Ahlssei no esperó a que el prefecto se despidiese, espoleó su montura y se internó en la ciudad por la primera calle que apareció. Beldek prefirió seguir el mismo camino que habían tomado por la mañana, bordear la ciudad y luego tomar la avenida de los reyes. Su casa, era una vivienda de varias alturas, rodeada por una tapia, que encerraba el edificio, junto un pequeño jardín y unos establos. Solo tenía una docena de criados que moraban en el bajo del edificio, mientras que en el primero tenía la habitaciones para visitas y en el segundo las suyas privadas. Tenía un despacho en un altillo bajo el tejado. Dada la hora que era, esperaba un criado en la puerta, listo para abrirla y cerrarla según lo que pasara fuera. Según vio llegar a su señor, abrió una de las láminas de madera para que pudiera cruzar.
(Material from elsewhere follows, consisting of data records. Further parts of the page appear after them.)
Lemma evtbase_new_empty_witness :
  wp (wba_evtbase_new 40) (λ r s', r = 4096 ∧ ∃ buf, rep s' 4096 (empty_view 3 4168 4552 buf ∅)) ev_empty.
Proof.
  apply (evtbase_new_empty ev_empty 40 3 (4096, zeroed) 4096 (4168, zeroed) 4168 (4552, zeroed) 4552 (5064, zeroed)); try done.
  - constructor; try (intros e [? [=]]); try (intros e e' [? [=]]); unfold apart; try done. by left.
  - intros e [? [=]].
  - vm_compute. lia.
Defined.

Lemma evtbase_new_leaks_epfd_witness :
  wba_evtbase_new 40 (EvState ∅ (RbMem ∅ ∅) ∅ ∅ ∅ ()) = Done (NULL, EvState ∅ (RbMem ∅ ∅) ∅ ∅ ∅ ()).
Proof. apply (evtbase_new_leaks_epfd (EvState ∅ (RbMem ∅ ∅) ∅ ∅ ∅ ()) 40 3 () ()); done. Defined.

Lemma time_arithmetic_witness :
  (∃ t, event_timeadd (Timeval 1 900000) (Timeval 2 300000) = Some t ∧ tv_normal t ∧
     tv_us t = tv_us (Timeval 1 900000) + tv_us (Timeval 2 300000)) ∧
  (∃ t, event_timesub (Timeval 1 900000) (Timeval 2 300000) = Some t ∧ tv_normal t ∧
     tv_us t = tv_us (Timeval 1 900000) - tv_us (Timeval 2 300000)) ∧
  event_timecmp (Timeval 1 900000) (Timeval 2 300000) = -1.
Proof. apply (time_arithmetic (Timeval 1 900000) (Timeval 2 300000)); try done; simpl; lia. Defined.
Una vez que estuvo dentro, el criado cerró la puerta y echó los cerrojos y una pequeña tranca. Luego se acercó a Beldek y tomó las riendas, mientras este se apeaba.
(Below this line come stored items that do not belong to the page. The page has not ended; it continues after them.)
(* ===== verification/PropsTree.v ===== *)
(** * Properties of the linked structures in cpp_console/stree.h and c_data_structure/slist.c

    What a described tree prints after it was built, the relation of the two
    traversals, the destructor, and the singly linked list of strings. *)

From Stdlib Require Import Ascii String.
From stdpp Require Import gmap numbers sets list sorting.
From S2P Require Import Prelude CAlloc StdText StdMap STree STreeWalk STreeBuild STreeMake STreeTop SList.

Local Open Scope Z_scope.

(** ** stree.h *)

Section tree.
Context {K D : Type} `{!Cmp K, !CmpOk K, !EqDecision K, !Inhabited K, !New}.
Context (show_key : K → chars) (show_data : D → chars).


(** C34: The traversals change nothing and visit the same nodes at the same depths:
    the depth traversal parents before children and left before right, the
    breadth traversal by increasing depth. *)
Theorem stree_traversals (t : stree K D) (r : Z) (c : forest) (fuel : nat) :
  stree_at t r c → (fsize c + 1 < fuel)%nat →
  ∃ dfs bfs, depth_traversal fuel t = Done (dfs, t) ∧ breadth_traversal fuel t = Done (bfs, t) ∧
    dfs = preorder 0 (FCons r c FNil) ∧ bfs ≡ₚ dfs ∧ StronglySorted (λ x y : Z * Z, x.1 ≤ y.1) bfs.
Proof.
  intros Hat Hf.
  assert (wp (depth_traversal fuel) (λ v t', v = preorder 0 (FCons r c FNil) ∧ t' = t) t) as (v & t1 & Hd & -> & ->)
    by (by eapply wp_depth_traversal).
  assert (wp (breadth_traversal fuel) (λ v t', v = levels (S (fsize c)) 0 [(r, c)] ∧ t' = t) t) as (w & t2 & Hb & -> & ->)
    by (by eapply wp_breadth_traversal).
  do 2 eexists. split; [done|]. split; [done|]. split; [done|]. split; [|apply levels_sorted].
  rewrite preorder_perm by (simpl; lia). by rewrite (preorder_trees 0 (FCons r c FNil)).
Qed.

End tree.



Definition demo_stree : stree Z Z :=
  STree {[8 := TNode 1 (Some 10) 0 16 0; 16 := TNode 2 (Some 20) 8 0 24; 24 := TNode 3 (Some 30) 8 0 0]} (Some 8) [(1, 8); (2, 16); (3, 24)].

Theorem stree_traversals_witness :
  ∃ dfs bfs, depth_traversal 5 demo_stree = Done (dfs, demo_stree) ∧ breadth_traversal 5 demo_stree = Done (bfs, demo_stree) ∧
    dfs = preorder 0 (FCons 8 (FCons 16 FNil (FCons 24 FNil FNil)) FNil) ∧ bfs ≡ₚ dfs ∧
    StronglySorted (λ x y : Z * Z, x.1 ≤ y.1) bfs.
Proof.
  apply (stree_traversals demo_stree 8 (FCons 16 FNil (FCons 24 FNil FNil)) 5); [|simpl; lia].
  split; [done|]. split; [done|]. simpl. eexists. split; [by vm_compute|]. split_and!; try done.
  eexists. split; [by vm_compute|]. split_and!; try done. eexists. split; [by vm_compute|]. by split_and!.
Defined.

(** ** slist.c *)

Section slist.
Context {W : Type} `{!Alloc W, !AllocOk W}.

(** With an allocator that serves requests up to [B] bytes, adding strings to
    an empty list keeps them all in order: the printing loop prints the strings
    in the order they were added, and ends. *)
Theorem slist_prints (B : Z) (s : slmem W) (hdr : Z) (strs : list chars) (fuel : nat) :
  (∀ n w, n ≤ B → (alloc n w).1 ≠ NULL) → 16 ≤ B → Forall (λ x, Z.of_nat (length x) + 1 ≤ B) strs →
  sl_heap s → sl_hdrs s !! hdr = Some (SListHdr 0 NULL NULL) → (length strs < fuel)%nat →
  ∃ s', (s_add_all hdr strs;; s_print fuel hdr) s = Done (strs, s') ∧
    sl_size <$> sl_hdrs s' !! hdr = Some (Z.of_nat (length strs)).
Proof.
  intros HA HB Hb Hs Hh Hf.
  assert (wp (s_add_all hdr strs;; s_print fuel hdr)
    (λ out s', out = strs ∧ sl_size <$> sl_hdrs s' !! hdr = Some (Z.of_nat (length strs))) s) as (out & s' & Heq & -> & Hsz);
    [|by exists s'].
  apply wp_bind. eapply (wp_s_add_all B HA HB strs hdr [] []); [done| |done|].
  - constructor; [|constructor|constructor|by intros ?%elem_of_nil]. eexists. split; [exact Hh|]. done.
  - intros s' nodes Hs' Hat. simpl in Hat. pose proof (Forall2_length _ _ _ (sa_texts _ _ _ _ Hat)) as Hlen.
    eapply wp_s_print; [done|done|exact Hat|by rewrite Hlen|]. split; [done|].
    destruct (sa_hdr _ _ _ _ Hat) as (l & Hl & Hsize & _). rewrite Hl. simpl. by rewrite Hsize, Hlen.
Qed.

End slist.

Theorem slist_prints_witness :
  let s := SlMem ∅ ∅ {[4 := SListHdr 0 NULL NULL]} (∅ : gset Z) in
  let strs := text <$> ["aa"; "bb"; "cc"; ""; "dd"]%string in
  ∃ s', (s_add_all 4 strs;; s_print 6 4) s = Done (strs, s') ∧ sl_size <$> sl_hdrs s' !! 4 = Some (Z.of_nat (length strs)).
Proof.
  intros s strs. apply (slist_prints (2 ^ 20) s 4 strs 6); [|done| | |done|by vm_compute].
  - intros n w Hn. simpl. rewrite bool_decide_true by done. simpl. pose proof (above_all_pos w). unfold NULL. lia.
  - apply (bool_decide_unpack _). by vm_compute.
  - constructor; simpl; set_solver.
Defined.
   -   Cuando termines de cepillarle, Ulbho puedes retirarte a descansar -indicó Beldek, sonriente, dándole una palmada al criado, que le devolvió el gesto con una sonrisa.


Ulbho era una de los criados más antiguos que tenía. En su día fue criado de su padre y había crecido bajo sus cuidados. Por ello el hombre alcanzaba ya la edad de setenta y seis años, una edad bastante alta, y sobre todo para salir a recibirle todas las noches cuando llegaba. Pero aun así, Ulbho siempre estaba allí esperando. En más de una ocasión Beldek le había pedido, incluso rogado que dejara de hacerlo. Podía encargarse de ello alguno de sus hijos. Pero Ulbho era terco como una mula. El resto de los criados eran la familia de Ulbho. Su mujer había sido su cocinera de joven y ahora era la ama de llaves y servía a la condesa. Ulbho y ella habían tenido a cuatro hijos. El mayor era el actual mayordomo, casado con la cocinera, el segundo era el jefe de los establos y cuidador del jardín, casado con una de las criadas de limpieza, las otras dos eran muchachas muy risueñas que ejercían puestos de ayuda en las cocinas, limpieza por la casa, o como ama de cría o acompañamiento. Ambas estaban casadas, y sus esposos trabajaban para la casa, uno era un manitas y se encargaba de todos los desperfectos. El otro hacía lo que podía. Los nietos de Ulbho también vivían allí. La mayoría eran aún muy jóvenes para ejercer puestos en la casa, pero un par sí, con lo que ayudaban al resto.


Con el rabillo del ojo, le pareció que uno de los nietos de Ulbho, un mozalbete travieso, pero muy listo ayudó a su abuelo a llevar el caballo de Beldek. También le había parecido que antes había sido él quien cerró la puerta. Beldek solo se sonrió, pues no iba a hacerle ver a su viejo criado que se había dado cuenta, pues su orgullo podría obligarle a obcecarse más y no permitir que sus nietos le ayudaran. Eso sí, ya le daría alguna moneda al chaval por su buena acción.